● **EXTRACTED INFORMATION**
######

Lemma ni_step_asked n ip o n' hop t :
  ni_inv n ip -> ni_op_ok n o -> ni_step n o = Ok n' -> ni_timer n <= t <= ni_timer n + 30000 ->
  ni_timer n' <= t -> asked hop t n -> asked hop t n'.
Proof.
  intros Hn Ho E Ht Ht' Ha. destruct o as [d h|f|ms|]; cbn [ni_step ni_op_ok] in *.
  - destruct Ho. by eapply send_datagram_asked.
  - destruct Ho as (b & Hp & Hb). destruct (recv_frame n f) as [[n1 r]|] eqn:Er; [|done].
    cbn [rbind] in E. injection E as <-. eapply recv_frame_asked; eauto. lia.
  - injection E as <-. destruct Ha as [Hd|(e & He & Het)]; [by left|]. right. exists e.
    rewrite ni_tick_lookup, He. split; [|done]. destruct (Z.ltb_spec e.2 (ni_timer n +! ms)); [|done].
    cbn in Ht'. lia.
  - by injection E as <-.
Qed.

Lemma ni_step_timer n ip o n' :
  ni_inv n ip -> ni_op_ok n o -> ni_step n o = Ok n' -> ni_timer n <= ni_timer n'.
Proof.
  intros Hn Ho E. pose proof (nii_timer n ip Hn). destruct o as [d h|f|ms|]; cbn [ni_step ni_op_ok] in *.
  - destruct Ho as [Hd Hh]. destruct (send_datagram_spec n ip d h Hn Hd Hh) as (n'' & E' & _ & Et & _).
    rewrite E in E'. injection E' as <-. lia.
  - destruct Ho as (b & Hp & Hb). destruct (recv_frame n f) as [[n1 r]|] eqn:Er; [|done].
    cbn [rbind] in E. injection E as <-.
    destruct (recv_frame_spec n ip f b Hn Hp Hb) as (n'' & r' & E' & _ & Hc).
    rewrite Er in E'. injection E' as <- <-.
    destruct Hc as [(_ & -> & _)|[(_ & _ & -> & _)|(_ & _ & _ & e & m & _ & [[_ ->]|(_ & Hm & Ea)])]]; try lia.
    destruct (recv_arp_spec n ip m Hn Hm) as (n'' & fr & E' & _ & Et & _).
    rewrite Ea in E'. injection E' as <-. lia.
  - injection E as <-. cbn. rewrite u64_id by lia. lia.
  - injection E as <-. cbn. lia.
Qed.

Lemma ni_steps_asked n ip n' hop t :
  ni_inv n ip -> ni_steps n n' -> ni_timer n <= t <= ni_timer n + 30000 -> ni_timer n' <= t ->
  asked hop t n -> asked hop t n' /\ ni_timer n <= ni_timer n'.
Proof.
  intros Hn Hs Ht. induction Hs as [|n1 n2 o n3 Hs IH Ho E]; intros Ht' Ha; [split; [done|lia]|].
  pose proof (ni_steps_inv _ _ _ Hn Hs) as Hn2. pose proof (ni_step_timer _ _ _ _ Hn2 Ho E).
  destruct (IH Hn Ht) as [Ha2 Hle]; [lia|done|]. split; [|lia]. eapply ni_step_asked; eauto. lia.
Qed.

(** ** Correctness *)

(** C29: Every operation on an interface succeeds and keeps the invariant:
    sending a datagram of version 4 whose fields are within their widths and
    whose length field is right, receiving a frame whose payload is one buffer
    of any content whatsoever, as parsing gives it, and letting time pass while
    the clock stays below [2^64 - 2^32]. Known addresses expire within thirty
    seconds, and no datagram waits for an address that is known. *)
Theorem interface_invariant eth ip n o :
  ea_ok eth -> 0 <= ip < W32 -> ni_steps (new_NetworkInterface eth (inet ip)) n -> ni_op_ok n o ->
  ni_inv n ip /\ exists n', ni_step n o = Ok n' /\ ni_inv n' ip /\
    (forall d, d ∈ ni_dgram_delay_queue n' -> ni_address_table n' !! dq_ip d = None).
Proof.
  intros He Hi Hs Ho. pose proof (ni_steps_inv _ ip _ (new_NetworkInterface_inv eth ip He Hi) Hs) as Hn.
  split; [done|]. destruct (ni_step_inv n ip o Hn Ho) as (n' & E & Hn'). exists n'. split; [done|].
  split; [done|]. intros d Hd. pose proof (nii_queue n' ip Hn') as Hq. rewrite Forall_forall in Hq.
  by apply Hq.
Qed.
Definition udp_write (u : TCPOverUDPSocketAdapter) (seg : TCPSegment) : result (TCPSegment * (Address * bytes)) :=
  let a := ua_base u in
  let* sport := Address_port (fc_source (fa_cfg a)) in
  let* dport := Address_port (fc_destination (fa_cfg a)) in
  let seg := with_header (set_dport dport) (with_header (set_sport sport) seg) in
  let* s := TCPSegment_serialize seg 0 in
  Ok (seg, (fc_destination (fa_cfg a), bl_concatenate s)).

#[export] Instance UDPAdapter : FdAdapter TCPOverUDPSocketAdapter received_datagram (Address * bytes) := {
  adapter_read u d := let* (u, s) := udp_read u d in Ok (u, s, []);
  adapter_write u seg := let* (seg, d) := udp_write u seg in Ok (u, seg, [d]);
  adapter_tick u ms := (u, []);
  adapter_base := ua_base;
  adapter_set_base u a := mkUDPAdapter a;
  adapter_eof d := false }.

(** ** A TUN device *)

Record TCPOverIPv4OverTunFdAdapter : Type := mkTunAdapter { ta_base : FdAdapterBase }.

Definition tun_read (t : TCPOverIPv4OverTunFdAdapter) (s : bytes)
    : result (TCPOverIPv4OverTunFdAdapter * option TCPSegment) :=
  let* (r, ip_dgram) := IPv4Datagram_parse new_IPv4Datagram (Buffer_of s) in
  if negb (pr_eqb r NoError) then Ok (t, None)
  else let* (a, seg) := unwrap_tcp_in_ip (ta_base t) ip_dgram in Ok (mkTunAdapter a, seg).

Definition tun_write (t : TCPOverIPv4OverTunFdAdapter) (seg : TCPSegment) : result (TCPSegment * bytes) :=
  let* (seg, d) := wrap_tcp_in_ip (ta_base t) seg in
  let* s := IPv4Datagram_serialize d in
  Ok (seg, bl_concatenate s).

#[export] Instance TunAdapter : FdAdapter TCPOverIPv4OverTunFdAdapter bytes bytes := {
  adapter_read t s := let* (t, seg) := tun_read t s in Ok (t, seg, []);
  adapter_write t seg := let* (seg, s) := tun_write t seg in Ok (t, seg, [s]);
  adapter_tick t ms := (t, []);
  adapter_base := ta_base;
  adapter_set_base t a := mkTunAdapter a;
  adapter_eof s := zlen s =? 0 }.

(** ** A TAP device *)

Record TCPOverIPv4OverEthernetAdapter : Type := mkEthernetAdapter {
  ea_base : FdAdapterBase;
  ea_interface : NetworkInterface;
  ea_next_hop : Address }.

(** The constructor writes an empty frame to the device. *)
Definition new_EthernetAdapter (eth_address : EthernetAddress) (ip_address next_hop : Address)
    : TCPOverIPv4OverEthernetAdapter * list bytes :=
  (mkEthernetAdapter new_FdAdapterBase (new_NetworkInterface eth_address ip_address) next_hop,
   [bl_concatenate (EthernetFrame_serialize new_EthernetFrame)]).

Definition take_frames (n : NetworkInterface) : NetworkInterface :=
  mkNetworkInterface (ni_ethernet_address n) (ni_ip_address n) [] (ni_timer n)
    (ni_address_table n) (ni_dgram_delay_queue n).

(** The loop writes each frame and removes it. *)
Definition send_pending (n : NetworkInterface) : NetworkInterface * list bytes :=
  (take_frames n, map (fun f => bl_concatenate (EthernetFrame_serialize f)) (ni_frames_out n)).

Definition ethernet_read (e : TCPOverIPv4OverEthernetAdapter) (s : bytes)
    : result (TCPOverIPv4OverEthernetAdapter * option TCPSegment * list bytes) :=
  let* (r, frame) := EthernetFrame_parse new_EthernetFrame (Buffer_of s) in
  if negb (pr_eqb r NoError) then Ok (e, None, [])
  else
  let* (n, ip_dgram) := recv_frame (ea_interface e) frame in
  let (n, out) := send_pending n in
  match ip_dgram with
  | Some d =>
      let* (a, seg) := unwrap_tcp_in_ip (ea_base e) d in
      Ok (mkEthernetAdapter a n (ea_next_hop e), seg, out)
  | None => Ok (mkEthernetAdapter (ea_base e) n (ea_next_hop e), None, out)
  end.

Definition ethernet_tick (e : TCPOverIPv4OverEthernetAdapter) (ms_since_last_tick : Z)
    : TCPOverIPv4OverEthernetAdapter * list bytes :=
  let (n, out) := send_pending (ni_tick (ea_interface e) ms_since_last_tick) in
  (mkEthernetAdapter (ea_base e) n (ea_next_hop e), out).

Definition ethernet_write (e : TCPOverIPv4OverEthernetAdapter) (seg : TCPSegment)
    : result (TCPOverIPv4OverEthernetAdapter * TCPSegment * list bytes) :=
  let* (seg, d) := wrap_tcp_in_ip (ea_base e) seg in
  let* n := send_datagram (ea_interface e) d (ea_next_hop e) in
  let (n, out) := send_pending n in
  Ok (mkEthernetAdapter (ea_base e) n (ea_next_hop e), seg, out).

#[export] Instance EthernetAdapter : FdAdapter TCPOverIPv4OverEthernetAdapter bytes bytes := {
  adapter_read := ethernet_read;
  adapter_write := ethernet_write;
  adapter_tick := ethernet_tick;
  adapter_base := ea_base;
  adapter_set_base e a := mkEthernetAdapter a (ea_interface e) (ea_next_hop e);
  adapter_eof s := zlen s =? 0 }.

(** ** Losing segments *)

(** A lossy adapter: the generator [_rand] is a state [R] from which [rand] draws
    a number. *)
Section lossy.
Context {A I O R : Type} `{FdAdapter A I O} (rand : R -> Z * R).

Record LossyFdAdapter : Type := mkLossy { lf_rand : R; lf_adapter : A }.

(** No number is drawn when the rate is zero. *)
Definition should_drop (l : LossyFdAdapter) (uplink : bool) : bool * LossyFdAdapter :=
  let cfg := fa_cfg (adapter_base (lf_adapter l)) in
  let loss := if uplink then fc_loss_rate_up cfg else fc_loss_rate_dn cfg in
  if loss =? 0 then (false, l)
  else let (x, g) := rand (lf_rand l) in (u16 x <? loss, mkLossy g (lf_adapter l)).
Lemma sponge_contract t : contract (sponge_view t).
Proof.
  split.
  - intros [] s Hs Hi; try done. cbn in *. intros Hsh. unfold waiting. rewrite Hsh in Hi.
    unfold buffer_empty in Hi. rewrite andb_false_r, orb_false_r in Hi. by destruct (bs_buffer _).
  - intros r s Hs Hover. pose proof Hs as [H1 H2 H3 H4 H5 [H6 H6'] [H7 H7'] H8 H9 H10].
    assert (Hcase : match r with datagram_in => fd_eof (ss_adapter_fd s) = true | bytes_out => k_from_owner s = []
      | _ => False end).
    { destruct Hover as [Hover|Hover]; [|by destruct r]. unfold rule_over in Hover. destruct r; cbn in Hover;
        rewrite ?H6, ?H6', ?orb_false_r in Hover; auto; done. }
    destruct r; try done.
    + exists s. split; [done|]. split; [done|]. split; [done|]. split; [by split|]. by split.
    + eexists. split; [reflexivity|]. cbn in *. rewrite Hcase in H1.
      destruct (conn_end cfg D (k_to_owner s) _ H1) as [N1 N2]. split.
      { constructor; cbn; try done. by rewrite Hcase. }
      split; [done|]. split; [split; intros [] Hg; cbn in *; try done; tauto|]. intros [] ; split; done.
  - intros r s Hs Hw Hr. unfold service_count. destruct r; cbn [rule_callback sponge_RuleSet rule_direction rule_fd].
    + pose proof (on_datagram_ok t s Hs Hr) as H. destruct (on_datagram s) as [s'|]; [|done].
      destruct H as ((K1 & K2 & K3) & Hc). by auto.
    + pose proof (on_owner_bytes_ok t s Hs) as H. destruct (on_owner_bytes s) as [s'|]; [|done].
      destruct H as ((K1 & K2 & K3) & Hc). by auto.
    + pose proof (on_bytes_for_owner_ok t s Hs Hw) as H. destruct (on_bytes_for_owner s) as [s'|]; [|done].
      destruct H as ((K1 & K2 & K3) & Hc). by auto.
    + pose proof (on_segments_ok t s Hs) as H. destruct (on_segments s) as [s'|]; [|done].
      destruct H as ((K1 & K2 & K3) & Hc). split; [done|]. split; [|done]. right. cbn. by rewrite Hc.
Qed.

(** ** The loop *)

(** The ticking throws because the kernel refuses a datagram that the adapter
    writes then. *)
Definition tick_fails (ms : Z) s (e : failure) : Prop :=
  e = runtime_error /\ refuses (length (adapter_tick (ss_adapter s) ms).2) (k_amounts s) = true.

######

● **REQUIRED ACTION**
Go through the listing above and return each line where the word "that" occurs.

● **RESPONSE TO THIS TASK**
    seconds, and no datagram waits for an address that is known. *)
(** The ticking throws because the kernel refuses a datagram that the adapter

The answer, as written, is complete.